La Force intérimaire des Nations Unies au Liban (Finul), chargée de faire respecter l’accord de cessez-le-feu entre le Hezbollah et Israël, a été impliquée directement dans cet incident. Selon une source diplomatique française, les soldats de la Finul visés étaient de nationalité française.
« La France condamne les tirs israéliens qui ont visé un détachement de la Finul le 26 octobre 2025 », a affirmé le ministère français des Affaires étrangères dans un communiqué distinct. Paris a souligné que ces agissements faisaient suite à des incidents similaires survenus les 1er, 2 et 11 octobre, où l’armée israélienne aurait déjà ciblé des positions de la Finul.

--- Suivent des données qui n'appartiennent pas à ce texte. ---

(** * ReadifyFont-Qt: a shallow embedding of the PyQt5 front end

    The program is one class, [RF_Qt], a main window whose slots mutate
    widgets and a [FontInfo] object and finally hand an argument list to a
    [QProcess].  The embedding keeps that shape: the window is a record of
    widget states, every slot is a function on that record, the results of
    the modal dialogs are arguments of the slot that opens them, and the
    signals Qt delivers are the constructors of an event type. *)

From Stdlib Require Import Bool Arith Lia List String Ascii ZArith DecimalString.
Import ListNotations.
Open Scope string_scope.
Open Scope list_scope.

(** ** Python [str] operations used by the program *)

Module PyStr.

(** Truth value of a [str]: the empty string is false. *)
Definition truthy (s : string) : bool :=
  match s with
  | EmptyString => false
  | String _ _ => true
  end.

(** [c.lower()] on one character of the ASCII range: 'A'..'Z' (65..90) move
    by 32, every other character is kept. *)
Definition lower_ascii (c : ascii) : ascii :=
  let n := nat_of_ascii c in
  if Nat.leb 65 n && Nat.leb n 90 then ascii_of_nat (n + 32) else c.

(** [s.lower()]. *)
Fixpoint lower (s : string) : string :=
  match s with
  | EmptyString => EmptyString
  | String c s' => String (lower_ascii c) (lower s')
  end.

(** [s.startswith(p)]. *)
Fixpoint startswith (p s : string) : bool :=
  match p, s with
  | EmptyString, _ => true
  | String _ _, EmptyString => false
  | String a p', String b s' => Ascii.eqb a b && startswith p' s'
  end.

(** [tok in s]: [tok] occurs in [s] as a contiguous substring. *)
Fixpoint contains (tok s : string) : bool :=
  startswith tok s ||
  match s with
  | EmptyString => false
  | String _ s' => contains tok s'
  end.

(** [s.split(sep)] for a one-character separator: the pieces between the
    separators, never an empty list (['']) for the empty string). *)
Fixpoint split (sep : ascii) (s : string) : list string :=
  match s with
  | EmptyString => [EmptyString]
  | String c s' =>
      if Ascii.eqb c sep then EmptyString :: split sep s'
      else match split sep s' with
           | [] => [String c EmptyString]
           | x :: xs => String c x :: xs
           end
  end.

(** [sep.join(parts)]. *)
Fixpoint join (sep : string) (parts : list string) : string :=
  match parts with
  | [] => EmptyString
  | [x] => x
  | x :: rest => x ++ sep ++ join sep rest
  end.

(** [c * n]: a character repeated. *)
Fixpoint times (c : ascii) (n : nat) : string :=
  match n with
  | O => EmptyString
  | S n' => String c (times c n')
  end.

(** [s.rfind(c) + 1]: the position just after the last [c], 0 when [c]
    does not occur ([rfind] gives -1 then). *)
Fixpoint rfind_succ (c : ascii) (s : string) : nat :=
  match s with
  | EmptyString => 0
  | String a s' =>
      match rfind_succ c s' with
      | O => if Ascii.eqb a c then 1 else 0
      | S k => S (S k)
      end
  end.

(** [s[:i]] and [s[i:]]. *)
Definition upto (i : nat) (s : string) : string := substring 0 i s.

Fixpoint from (i : nat) (s : string) : string :=
  match i, s with
  | O, _ => s
  | S _, EmptyString => EmptyString
  | S i', String _ s' => from i' s'
  end.

(** [s.rstrip(c)]: trailing occurrences of [c] removed. *)
Fixpoint rstrip (c : ascii) (s : string) : string :=
  match s with
  | EmptyString => EmptyString
  | String a s' =>
      match rstrip c s' with
      | EmptyString => if Ascii.eqb a c then EmptyString else String a EmptyString
      | r => String a r
      end
  end.

End PyStr.

(** ** [os.path], POSIX flavour: [normpath] and [split] *)

Module posixpath.
Import PyStr.

Definition sep : ascii := "/"%char.

(** One turn of the loop of [normpath] over the components; [new_comps] is
    the Python list, grown and popped at its end. *)
Definition normpath_step (initial_slashes : nat) (new_comps : list string)
    (comp : string) : list string :=
  if (comp =? "") || (comp =? ".") then new_comps
  else if negb (comp =? "..")
          || (Nat.eqb initial_slashes 0 && Nat.eqb (List.length new_comps) 0)
          || (negb (Nat.eqb (List.length new_comps) 0)
              && (last new_comps "" =? ".."))
       then new_comps ++ [comp]
       else match new_comps with
            | [] => new_comps
            | _ :: _ => removelast new_comps
            end.

Definition normpath (path : string) : string :=
  if path =? "" then "."
  else
    let initial_slashes :=
      if startswith "/" path
      then if startswith "//" path && negb (startswith "///" path) then 2 else 1
      else 0 in
    let comps := PyStr.split sep path in
    let new_comps := fold_left (normpath_step initial_slashes) comps [] in
    let joined := join "/" new_comps in
    let path' := (times sep initial_slashes ++ joined)%string in
    if path' =? "" then "." else path'.

(** [os.path.split(p)]: [(head, tail)], [tail] being what follows the last
    slash. *)
Definition split (p : string) : string * string :=
  let i := rfind_succ sep p in
  let head := upto i p in
  let tail := from i p in
  let head' :=
    if truthy head && negb (head =? times sep (String.length head))
    then rstrip sep head else head in
  (head', tail).

End posixpath.

(** ** The Qt widgets and the process object, as far as the program uses them

    Each widget is the record of the properties the program reads or
    writes; a Qt method is a function on that record.  The behaviour of the
    methods is Qt's documented one. *)

Module Qt.

Record QComboBox := { cmb_currentIndex : nat; cmb_enabled : bool }.
Record QLabel := { lab_text : string; lab_enabled : bool }.
Record QLineEdit := { le_text : string }.
Record QCheckBox := { chk_text : string; chk_checked : bool; chk_enabled : bool }.
Record QRadioButton := { rad_text : string; rad_checked : bool }.
Record QSlider :=
  { sld_minimum : Z; sld_maximum : Z; sld_value : Z; sld_enabled : bool }.
Record QPushButton := { btn_enabled : bool }.
Record QProgressBar := { bar_minimum : Z; bar_maximum : Z; bar_value : Z }.

(** The log window: one entry per paragraph, [append] adds a paragraph. *)
Definition QTextEdit := list string.

Inductive ProcessState := NotRunning | Starting | Running.
Inductive ProcessChannelMode := SeparateChannels | MergedChannels.
Inductive ProcessError :=
  FailedToStart | Crashed | Timedout | WriteError | ReadError | UnknownError.
Inductive ProcessChannel := StandardOutput | StandardError.

(** [proc_stdout] and [proc_stderr] hold the bytes that have arrived on the
    two read channels and have not been read yet. *)
Record QProcess :=
  { proc_state : ProcessState;
    proc_channel_mode : ProcessChannelMode;
    proc_program : string;
    proc_arguments : list string;
    proc_exit_code : Z;
    proc_stdout : string;
    proc_stderr : string }.

Definition ProcessState_eqb (a b : ProcessState) : bool :=
  match a, b with
  | NotRunning, NotRunning | Starting, Starting | Running, Running => true
  | _, _ => false
  end.

(** [cmb.setCurrentIndex(i)], [cmb.setEnabled(b)]. *)
Definition cmb_setCurrentIndex (i : nat) (c : QComboBox) : QComboBox :=
  {| cmb_currentIndex := i; cmb_enabled := cmb_enabled c |}.
Definition cmb_setEnabled (b : bool) (c : QComboBox) : QComboBox :=
  {| cmb_currentIndex := cmb_currentIndex c; cmb_enabled := b |}.

Definition lab_setText (t : string) (l : QLabel) : QLabel :=
  {| lab_text := t; lab_enabled := lab_enabled l |}.
Definition lab_setEnabled (b : bool) (l : QLabel) : QLabel :=
  {| lab_text := lab_text l; lab_enabled := b |}.

Definition chk_setEnabled (b : bool) (c : QCheckBox) : QCheckBox :=
  {| chk_text := chk_text c; chk_checked := chk_checked c; chk_enabled := b |}.
Definition chk_setChecked (b : bool) (c : QCheckBox) : QCheckBox :=
  {| chk_text := chk_text c; chk_checked := b; chk_enabled := chk_enabled c |}.

Definition rad_setChecked (b : bool) (r : QRadioButton) : QRadioButton :=
  {| rad_text := rad_text r; rad_checked := b |}.

Definition sld_setEnabled (b : bool) (s : QSlider) : QSlider :=
  {| sld_minimum := sld_minimum s; sld_maximum := sld_maximum s;
     sld_value := sld_value s; sld_enabled := b |}.
Definition sld_setValue (v : Z) (s : QSlider) : QSlider :=
  {| sld_minimum := sld_minimum s; sld_maximum := sld_maximum s;
     sld_value := Z.max (sld_minimum s) (Z.min (sld_maximum s) v);
     sld_enabled := sld_enabled s |}.

(** [QProgressBar.setRange]: a value that falls outside the new range
    resets the bar (value [minimum - 1]). *)
Definition bar_setRange (lo hi : Z) (b : QProgressBar) : QProgressBar :=
  if (lo =? bar_minimum b)%Z && (hi =? bar_maximum b)%Z then b
  else
    let hi' := Z.max lo hi in
    {| bar_minimum := lo; bar_maximum := hi';
       bar_value := if (bar_value b <? lo - 1)%Z || (hi' <? bar_value b)%Z
                    then (lo - 1)%Z else bar_value b |}.

(** [QProgressBar.setValue]: ignored when the value is out of range, unless
    the range is (0, 0). *)
Definition bar_setValue (v : Z) (b : QProgressBar) : QProgressBar :=
  if (bar_value b =? v)%Z
     || (((bar_maximum b <? v)%Z || (v <? bar_minimum b)%Z)
         && (negb (bar_maximum b =? 0)%Z || negb (bar_minimum b =? 0)%Z))
  then b
  else {| bar_minimum := bar_minimum b; bar_maximum := bar_maximum b;
          bar_value := v |}.

(** [QProcess.setProcessChannelMode]. *)
Definition setProcessChannelMode (m : ProcessChannelMode) (p : QProcess) : QProcess :=
  {| proc_state := proc_state p; proc_channel_mode := m;
     proc_program := proc_program p; proc_arguments := proc_arguments p;
     proc_exit_code := proc_exit_code p;
     proc_stdout := proc_stdout p; proc_stderr := proc_stderr p |}.

Definition proc_setState (st : ProcessState) (p : QProcess) : QProcess :=
  {| proc_state := st; proc_channel_mode := proc_channel_mode p;
     proc_program := proc_program p; proc_arguments := proc_arguments p;
     proc_exit_code := proc_exit_code p;
     proc_stdout := proc_stdout p; proc_stderr := proc_stderr p |}.

Definition proc_setExitCode (code : Z) (p : QProcess) : QProcess :=
  {| proc_state := proc_state p; proc_channel_mode := proc_channel_mode p;
     proc_program := proc_program p; proc_arguments := proc_arguments p;
     proc_exit_code := code;
     proc_stdout := proc_stdout p; proc_stderr := proc_stderr p |}.

(** [QProcess.start(program, arguments)]: when the object already runs a
    process the call only prints a warning and the running process goes on
    unaffected; otherwise the object enters [Starting]. *)
Definition start (program : string) (arguments : list string) (p : QProcess)
    : QProcess :=
  match proc_state p with
  | NotRunning =>
      {| proc_state := Starting; proc_channel_mode := proc_channel_mode p;
         proc_program := program; proc_arguments := arguments;
         proc_exit_code := 0%Z; proc_stdout := ""; proc_stderr := "" |}
  | Starting | Running => p
  end.

(** Bytes written by the child on one of its two streams reach the read
    channel of that stream; in [MergedChannels] mode the child's standard
    error is the same pipe as its standard output. *)
Definition child_wrote (ch : ProcessChannel) (data : string) (p : QProcess)
    : QProcess :=
  let to_stdout :=
    match ch, proc_channel_mode p with
    | StandardOutput, _ => true
    | StandardError, MergedChannels => true
    | StandardError, SeparateChannels => false
    end in
  {| proc_state := proc_state p; proc_channel_mode := proc_channel_mode p;
     proc_program := proc_program p; proc_arguments := proc_arguments p;
     proc_exit_code := proc_exit_code p;
     proc_stdout := if to_stdout then (proc_stdout p ++ data)%string
                    else proc_stdout p;
     proc_stderr := if to_stdout then proc_stderr p
                    else (proc_stderr p ++ data)%string |}.

(** [QProcess.readAllStandardOutput()]: the bytes waiting on the standard
    output channel, which is emptied. *)
Definition readAllStandardOutput (p : QProcess) : string * QProcess :=
  (proc_stdout p,
   {| proc_state := proc_state p; proc_channel_mode := proc_channel_mode p;
      proc_program := proc_program p; proc_arguments := proc_arguments p;
      proc_exit_code := proc_exit_code p;
      proc_stdout := ""; proc_stderr := proc_stderr p |}).

End Qt.
Export Qt.

(** ** The [FontInfo] object

    The class lives in FontInfo.py; the window only assigns its attributes
    and calls [gen_cli_command].  The record has the attributes the window
    assigns. *)

Record FontInfo :=
  { font_name : string;
    font_file_reg : option string;
    font_file_it : option string;
    font_file_bd : option string;
    font_file_bi : option string;
    leg_kern : bool;
    strip_panose : bool;
    name_hack : bool;
    change_hint : string;
    add_weight : Z;
    mod_bearings : bool;
    out_dir : option string }.

Definition put_font_name (v : string) (self : FontInfo) : FontInfo :=
  Build_FontInfo v (font_file_reg self) (font_file_it self) (font_file_bd
    self) (font_file_bi self) (leg_kern self) (strip_panose self) (name_hack
    self) (change_hint self) (add_weight self) (mod_bearings self) (out_dir
    self).

Definition put_font_file_reg (v : option string) (self : FontInfo) : FontInfo :=
  Build_FontInfo (font_name self) v (font_file_it self) (font_file_bd self)
    (font_file_bi self) (leg_kern self) (strip_panose self) (name_hack self)
    (change_hint self) (add_weight self) (mod_bearings self) (out_dir self).

Definition put_font_file_it (v : option string) (self : FontInfo) : FontInfo :=
  Build_FontInfo (font_name self) (font_file_reg self) v (font_file_bd self)
    (font_file_bi self) (leg_kern self) (strip_panose self) (name_hack self)
    (change_hint self) (add_weight self) (mod_bearings self) (out_dir self).

Definition put_font_file_bd (v : option string) (self : FontInfo) : FontInfo :=
  Build_FontInfo (font_name self) (font_file_reg self) (font_file_it self) v
    (font_file_bi self) (leg_kern self) (strip_panose self) (name_hack self)
    (change_hint self) (add_weight self) (mod_bearings self) (out_dir self).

Dimanche, la Finul avait initialement rapporté qu’un drone israélien avait survolé sa patrouille de manière « agressive ». Les soldats de maintien de la paix auraient alors appliqué des contre-mesures défensives pour le neutraliser. Un communiqué ultérieur a détaillé qu’un autre drone israélien s’était approché de la patrouille près de Kfar Kila et avait largué une grenade. « Quelques instants plus tard, un char israélien a tiré un coup de feu en direction des soldats de maintien de la paix. Heureusement, aucun blessé ni dommage n’a été causé aux soldats de maintien de la paix et aux biens de la Finul », précise le texte.
Cet incident « montre un mépris pour la sûreté et la sécurité des soldats de maintien de la paix qui exécutent les tâches mandatées par le Conseil de sécurité dans le sud du Liban », a dénoncé la Finul.
Du côté de l’armée israélienne, l’incident est perçu différemment. Le lieutenant-colonel Nadav Shoshani, porte-parole de l’armée, a déclaré lundi sur X qu’un « drone de collecte de renseignements avait été abattu dans la région de Kfar Kila ». Il a ajouté qu’« une première enquête suggère que les forces de la Finul stationnées à proximité ont délibérément tiré sur le drone et l’ont abattu. L’activité du drone ne représentait pas une menace pour les forces de la Finul ».
La situation sécuritaire dans le sud du Liban reste tendue, malgré l’accord de cessez-le-feu de l’année dernière. Cet accord prévoyait le retrait des troupes israéliennes du sud du Liban et le repositionnement du Hezbollah au nord du fleuve Litani, avec un déploiement exclusif de l’armée libanaise et de la Finul dans le sud. Cependant, Israël maintient toujours cinq positions le long de la frontière nord d’Israël, près du Liban, et poursuit ses frappes sur le territoire libanais, affirmant cibler le Hezbollah. Ces dernières semaines, une intensification des frappes israéliennes a été observée, avec plusieurs attaques meurtrières.
En parallèle, le gouvernement libanais, sous pression américaine et craignant une escalade, a décidé de commencer à désarmer le Hezbollah, une initiative qui se heurte à l’opposition du mouvement et de ses alliés.